Thompson Sampling for Budgeted Multi-armed Bandits

TL;DR

This paper extends Thompson sampling to budgeted multi-armed bandits with random costs, providing regret bounds and demonstrating effectiveness through simulations.

Contribution

It introduces a Thompson sampling algorithm for Budgeted MAB with Bernoulli rewards and costs, and extends it to general distributions with similar regret guarantees.

Findings

Regret bound of O(ln B) for Bernoulli case

Extension to general distributions with similar regret

Simulation results confirm effectiveness

Abstract

Thompson sampling is one of the earliest randomized algorithms for multi-armed bandits (MAB). In this paper, we extend the Thompson sampling to Budgeted MAB, where there is random cost for pulling an arm and the total cost is constrained by a budget. We start with the case of Bernoulli bandits, in which the random rewards (costs) of an arm are independently sampled from a Bernoulli distribution.
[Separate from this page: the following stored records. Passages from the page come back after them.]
(* ===== verification/System.v ===== *)
(** The application of [main.py]: every route of the routers it includes as a constructor of
    [HttpCall], the path of its decorator, the constraints FastAPI checks before the handler runs,
    and the middleware around the handler.

    The type of a call is the response model of its route.  What pydantic says of a field that does
    not meet its constraint is a parameter, [errors_of].  The routes of the key set and of the health checks,
    which change nothing, are in Jwks and Health. *)
From S2P Require Import Prelude PyText Entity Models RedisClient World Http.
From S2P Require HttpSession HttpRegistration HttpLogin HttpMfa HttpRecovery HttpWorkspace HttpPrivacy.

(** What a request carries besides its parameters and its body. *)
Record Headers := MkHeaders {
  hd_client_host : option string; hd_authorization : option string; hd_x_request_id : option string;
  hd_x_csrf_token : option string; hd_refresh_cookie : option string; hd_csrf_cookie : option string }.

Inductive HttpCall : Type -> Type :=
(* registration.py *)
| POST_signup (payload : HttpRegistration.EmailSignupRequest) : HttpCall HttpRegistration.AcceptedResponse
| POST_verify_email (payload : HttpRegistration.EmailVerificationRequest) : HttpCall HttpRegistration.VerifiedResponse
| POST_verify_email_request (payload : HttpRegistration.EmailVerificationResendRequest)
    : HttpCall HttpRegistration.AcceptedResponse
| POST_signup_phone (payload : HttpRegistration.PhoneSignupRequest) : HttpCall HttpRegistration.AcceptedResponse
| POST_verify_phone_request (payload : HttpRegistration.PhoneVerificationRequest)
    : HttpCall HttpRegistration.AcceptedResponse
| POST_verify_phone_confirm (payload : HttpRegistration.PhoneVerificationConfirmRequest)
    : HttpCall HttpRegistration.VerifiedResponse
(* login.py *)
| POST_login (payload : HttpLogin.PasswordLoginRequest) : HttpCall HttpLogin.LoginDecisionResponse
| POST_login_phone_request (payload : HttpLogin.PhoneLoginRequest) : HttpCall HttpRegistration.AcceptedResponse
| POST_login_phone_confirm (payload : HttpLogin.PhoneLoginConfirmRequest) : HttpCall HttpLogin.LoginDecisionResponse
| POST_sso_authorize (provider : string) : HttpCall HttpLogin.OIDCAuthorizationResponse
| POST_sso_callback (provider : string) (payload : HttpLogin.OIDCCallbackRequest)
    : HttpCall HttpLogin.LoginDecisionResponse
| GET_fallback_options (workflow_token : string) : HttpCall HttpLogin.FallbackOptionsResponse
(* mfa.py *)
| GET_mfa_methods (workflow_token : string) : HttpCall HttpMfa.MethodsResponse
| POST_mfa_challenge (payload : HttpMfa.ChallengeRequest) : HttpCall HttpMfa.ChallengeResponse
| POST_mfa_challenge_resend (payload : HttpMfa.ChallengeTokenRequest) : HttpCall HttpMfa.ChallengeResponse
| POST_mfa_verify (payload : HttpMfa.VerifyCodeRequest) : HttpCall HttpMfa.CompletionResponse
| POST_mfa_totp_setup (payload : HttpMfa.TOTPSetupRequest) : HttpCall HttpMfa.TOTPSetupResponse
| POST_mfa_totp_confirm (payload : HttpMfa.TOTPConfirmRequest) : HttpCall HttpMfa.CompletionResponse
| POST_mfa_passkeys_options (payload : HttpMfa.PasskeyRegistrationOptionsRequest)
    : HttpCall HttpMfa.PasskeyOptionsResponse
| POST_mfa_passkeys_confirm (payload : HttpMfa.PasskeyConfirmRequest) : HttpCall HttpMfa.CompletionResponse
| POST_passkeys_options (payload : HttpMfa.PasskeyAuthenticationOptionsRequest)
    : HttpCall HttpMfa.PasskeyOptionsResponse
| POST_passkeys_verify (payload : HttpMfa.PasskeyConfirmRequest) : HttpCall HttpMfa.CompletionResponse
| POST_collision_prove (payload : HttpMfa.CollisionPasswordProofRequest) : HttpCall HttpMfa.CompletionResponse
| GET_mfa_devices (workflow_token : string) : HttpCall HttpMfa.FactorsResponse
| DELETE_mfa_device (mfa_id : UUID) (payload : HttpMfa.FactorRevokeRequest) : HttpCall HttpMfa.CompletionResponse
(* session.py *)
| POST_session (payload : HttpSession.CreateSessionRequest) (x_client_type : ClientType) (x_device_fingerprint : string)
    : HttpCall HttpSession.TokenResponse
| POST_refresh (payload : HttpSession.RefreshRequest) (x_client_type : ClientType) (x_device_fingerprint : string)
    : HttpCall HttpSession.TokenResponse
| POST_logout : HttpCall unit
| POST_logout_all : HttpCall HttpSession.LogoutAllResponse
| GET_sessions : HttpCall HttpSession.SessionsResponse
| DELETE_session (session_id : UUID) : HttpCall unit
(* workspace.py *)
| GET_workspaces : HttpCall HttpWorkspace.WorkspacesResponse
| POST_organizations (payload : HttpWorkspace.CreateOrganizationRequest) : HttpCall HttpWorkspace.WorkspaceResponse
| POST_referrals (payload : HttpWorkspace.CreateReferralRequest) : HttpCall HttpWorkspace.ReferralResponse
| GET_referrals : HttpCall HttpWorkspace.ReferralsResponse
| POST_invitations (workspace_id : UUID) (payload : HttpWorkspace.OrganizationInvitationRequest)
    : HttpCall HttpWorkspace.InvitationResponse
| POST_invitations_accept (payload : HttpWorkspace.OrganizationInvitationAcceptRequest)
    : HttpCall HttpWorkspace.WorkspaceResponse
| GET_members (workspace_id : UUID) : HttpCall HttpWorkspace.MembersResponse
| PUT_member_roles (workspace_id member_user_id : UUID) (payload : HttpWorkspace.MemberRoleRequest)
    : HttpCall HttpWorkspace.MemberResponse
| DELETE_member (workspace_id member_user_id : UUID) : HttpCall unit
| POST_workspace_switch (payload : HttpWorkspace.WorkspaceSwitchRequest) : HttpCall HttpWorkspace.WorkspaceTokenResponse
(* recovery.py *)
| POST_password_forgot (payload : HttpRecovery.PasswordForgotRequest) : HttpCall HttpRecovery.GenericAcceptedResponse
| POST_password_reset (payload : HttpRecovery.PasswordResetRequest) : HttpCall HttpRecovery.PasswordUpdatedResponse
| POST_contact_change (payload : HttpRecovery.ContactChangeRequest) : HttpCall HttpRecovery.ContactChangeResponse
| POST_contact_verify_old (payload : HttpRecovery.ContactVerificationRequest)
    : HttpCall HttpRecovery.ContactChangeResponse
| POST_contact_verify_new (payload : HttpRecovery.ContactVerificationRequest)
    : HttpCall HttpRecovery.ContactChangeResponse
| POST_unlock (user_id : UUID) (payload : HttpRecovery.TicketRequest) : HttpCall HttpRecovery.AdminActionResponse
| POST_suspend (user_id : UUID) (payload : HttpRecovery.SuspensionRequest) : HttpCall HttpRecovery.AdminActionResponse
| POST_support_recovery (user_id : UUID) (payload : HttpRecovery.SupportRecoveryRequest)
    : HttpCall HttpRecovery.GenericAcceptedResponse
| POST_mfa_resets (payload : HttpRecovery.MFAResetRequest) : HttpCall HttpRecovery.GovernedResetResponse
| POST_mfa_reset_approve (reset_id : UUID) : HttpCall HttpRecovery.GovernedResetResponse
| POST_mfa_reset_execute (reset_id : UUID) : HttpCall HttpRecovery.GovernedResetResponse
| GET_mfa_reset (reset_id : UUID) : HttpCall HttpRecovery.GovernedResetResponse
(* privacy.py *)
| GET_audit_logs (query : HttpPrivacy.AuditQuery) : HttpCall HttpPrivacy.AuditPageResponse
| POST_privacy_exports (idempotency_key : string) : HttpCall HttpPrivacy.PrivacyRequestResponse
| GET_privacy_request (request_id : UUID) : HttpCall HttpPrivacy.PrivacyRequestResponse
| GET_privacy_download (request_id : UUID) : HttpCall string
| POST_privacy_erasures (payload : HttpPrivacy.ErasureRequest) (idempotency_key : string)
    : HttpCall HttpPrivacy.PrivacyRequestResponse.

(** [request.url.path]: the prefix of the router and the path of the decorator. *)
Definition path_of {A} (c : HttpCall A) : string :=
  let auth := "/api/v1/auth" in
  let org w := "/api/v1/organizations/" +:+ uuid_str w in
  let user u := "/api/v1/admin/users/" +:+ uuid_str u in
  let reset r := "/api/v1/admin/mfa-resets/" +:+ uuid_str r in
  match c with
  | POST_signup _ => auth +:+ "/signup"
  | POST_verify_email _ => auth +:+ "/verify/email"
  | POST_verify_email_request _ => auth +:+ "/verify/email/request"
  | POST_signup_phone _ => auth +:+ "/signup/phone"
  | POST_verify_phone_request _ => auth +:+ "/verify/phone/request"
  | POST_verify_phone_confirm _ => auth +:+ "/verify/phone/confirm"
  | POST_login _ => auth +:+ "/login"
  | POST_login_phone_request _ => auth +:+ "/login/phone/request"
  | POST_login_phone_confirm _ => auth +:+ "/login/phone/confirm"
  | POST_sso_authorize p => auth +:+ "/sso/" +:+ p +:+ "/authorize"
  | POST_sso_callback p _ => auth +:+ "/sso/" +:+ p +:+ "/callback"
  | GET_fallback_options _ => auth +:+ "/fallback-options"
  | GET_mfa_methods _ => auth +:+ "/mfa/methods"
  | POST_mfa_challenge _ => auth +:+ "/mfa/challenge"
  | POST_mfa_challenge_resend _ => auth +:+ "/mfa/challenge/resend"
  | POST_mfa_verify _ => auth +:+ "/mfa/verify"
  | POST_mfa_totp_setup _ => auth +:+ "/mfa/totp/setup"
  | POST_mfa_totp_confirm _ => auth +:+ "/mfa/totp/confirm"
  | POST_mfa_passkeys_options _ => auth +:+ "/mfa/passkeys/options"
  | POST_mfa_passkeys_confirm _ => auth +:+ "/mfa/passkeys/confirm"
  | POST_passkeys_options _ => auth +:+ "/passkeys/options"
  | POST_passkeys_verify _ => auth +:+ "/passkeys/verify"
  | POST_collision_prove _ => auth +:+ "/identities/collision/prove"
  | GET_mfa_devices _ => auth +:+ "/mfa/devices"
  | DELETE_mfa_device m _ => auth +:+ "/mfa/devices/" +:+ uuid_str m
  | POST_session _ _ _ => auth +:+ "/session"
  | POST_refresh _ _ _ => auth +:+ "/refresh"
  | POST_logout => auth +:+ "/logout"
  | POST_logout_all => auth +:+ "/logout-all"
  | GET_sessions => auth +:+ "/sessions"
  | DELETE_session s => auth +:+ "/sessions/" +:+ uuid_str s
  | GET_workspaces => "/api/v1/workspaces"
  | POST_organizations _ => "/api/v1/organizations"
  | POST_referrals _ => "/api/v1/referrals"
  | GET_referrals => "/api/v1/referrals"
  | POST_invitations w _ => org w +:+ "/invitations"
  | POST_invitations_accept _ => "/api/v1/organizations/invitations/accept"
  | GET_members w => org w +:+ "/members"
  | PUT_member_roles w m _ => org w +:+ "/members/" +:+ uuid_str m +:+ "/roles"
  | DELETE_member w m => org w +:+ "/members/" +:+ uuid_str m
  | POST_workspace_switch _ => auth +:+ "/workspace/switch"
  | POST_password_forgot _ => auth +:+ "/password/forgot"
  | POST_password_reset _ => auth +:+ "/password/reset"
  | POST_contact_change _ => auth +:+ "/contact-change"
  | POST_contact_verify_old _ => auth +:+ "/contact-change/verify-old"
  | POST_contact_verify_new _ => auth +:+ "/contact-change/verify-new"
  | POST_unlock u _ => user u +:+ "/unlock"
  | POST_suspend u _ => user u +:+ "/suspend"
  | POST_support_recovery u _ => user u +:+ "/recovery"
  | POST_mfa_resets _ => "/api/v1/admin/mfa-resets"
  | POST_mfa_reset_approve r => reset r +:+ "/approve"
  | POST_mfa_reset_execute r => reset r +:+ "/execute"
  | GET_mfa_reset r => reset r
  | GET_audit_logs _ => "/api/v1/admin/audit-logs"
  | POST_privacy_exports _ => "/api/v1/privacy/exports"
  | GET_privacy_request r => "/api/v1/privacy/requests/" +:+ uuid_str r
  | GET_privacy_download r => "/api/v1/privacy/exports/" +:+ uuid_str r +:+ "/download"
  | POST_privacy_erasures _ _ => "/api/v1/privacy/erasures"
  end.

(** The constraints of the body and the parameters of a route; what is not listed has none. *)
Definition accepted_by_models {A} (c : HttpCall A) : bool :=
  match c with
  | POST_signup p => HttpRegistration.EmailSignupRequest_valid p
  | POST_verify_email p => HttpRegistration.EmailVerificationRequest_valid p
  | POST_verify_email_request p => HttpRegistration.EmailVerificationResendRequest_valid p
  | POST_signup_phone p => HttpRegistration.PhoneSignupRequest_valid p
  | POST_verify_phone_request p => HttpRegistration.PhoneVerificationRequest_valid p
  | POST_verify_phone_confirm p => HttpRegistration.PhoneVerificationConfirmRequest_valid p
  | POST_login p => HttpLogin.PasswordLoginRequest_valid p
  | POST_login_phone_request p => HttpLogin.PhoneLoginRequest_valid p
  | POST_login_phone_confirm p => HttpLogin.PhoneLoginConfirmRequest_valid p
  | POST_sso_callback _ p => HttpLogin.OIDCCallbackRequest_valid p
  | GET_fallback_options t | GET_mfa_methods t | GET_mfa_devices t => HttpLogin.workflow_token_valid t
  | POST_mfa_challenge p => HttpMfa.ChallengeRequest_valid p
  | POST_mfa_challenge_resend p => HttpMfa.ChallengeTokenRequest_valid p
  | POST_mfa_verify p => HttpMfa.VerifyCodeRequest_valid p
  | POST_mfa_totp_setup p => HttpMfa.TOTPSetupRequest_valid p
  | POST_mfa_totp_confirm p => HttpMfa.TOTPConfirmRequest_valid p
  | POST_mfa_passkeys_options p => HttpMfa.PasskeyRegistrationOptionsRequest_valid p
  | POST_mfa_passkeys_confirm p | POST_passkeys_verify p => HttpMfa.PasskeyConfirmRequest_valid p
  | POST_passkeys_options p => HttpMfa.PasskeyAuthenticationOptionsRequest_valid p
  | POST_collision_prove p => HttpMfa.CollisionPasswordProofRequest_valid p
  | DELETE_mfa_device _ p => HttpMfa.FactorRevokeRequest_valid p
  | POST_session p _ f => HttpSession.CreateSessionRequest_valid p && HttpSession.fingerprint_valid f
  | POST_refresh p _ f => HttpSession.RefreshRequest_valid p && HttpSession.fingerprint_valid f
  | POST_organizations p => HttpWorkspace.CreateOrganizationRequest_valid p
  | POST_invitations_accept p => HttpWorkspace.OrganizationInvitationAcceptRequest_valid p
  | POST_password_reset p => HttpRecovery.PasswordResetRequest_valid p
  | POST_contact_change p => HttpRecovery.ContactChangeRequest_valid p
  | POST_contact_verify_old p | POST_contact_verify_new p => HttpRecovery.ContactVerificationRequest_valid p
  | POST_unlock _ p => HttpRecovery.TicketRequest_valid p
  | POST_suspend _ p => HttpRecovery.SuspensionRequest_valid p
  | POST_support_recovery _ p => HttpRecovery.SupportRecoveryRequest_valid p
  | POST_mfa_resets p => HttpRecovery.MFAResetRequest_valid p
  | GET_audit_logs q => HttpPrivacy.AuditQuery_valid q
  | POST_privacy_exports k => HttpPrivacy.idempotency_key_valid k
  | POST_privacy_erasures p k => HttpPrivacy.ErasureRequest_valid p && HttpPrivacy.idempotency_key_valid k
  | _ => true
  end.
To implement the Thompson sampling algorithm in this case, at each round, we sample two numbers from the posterior distributions of the reward and cost for each arm, obtain their ratio, select the arm with the maximum ratio, and then update the posterior distributions. We prove that the distribution-dependent regret bound of this algorithm is $O(\ln B)$, where $B$ denotes the budget. By introducing a Bernoulli trial, we further extend this algorithm to the setting that the rewards (costs) are drawn from general distributions, and prove that its regret bound remains almost the same. Our simulation results demonstrate the effectiveness of the proposed algorithm.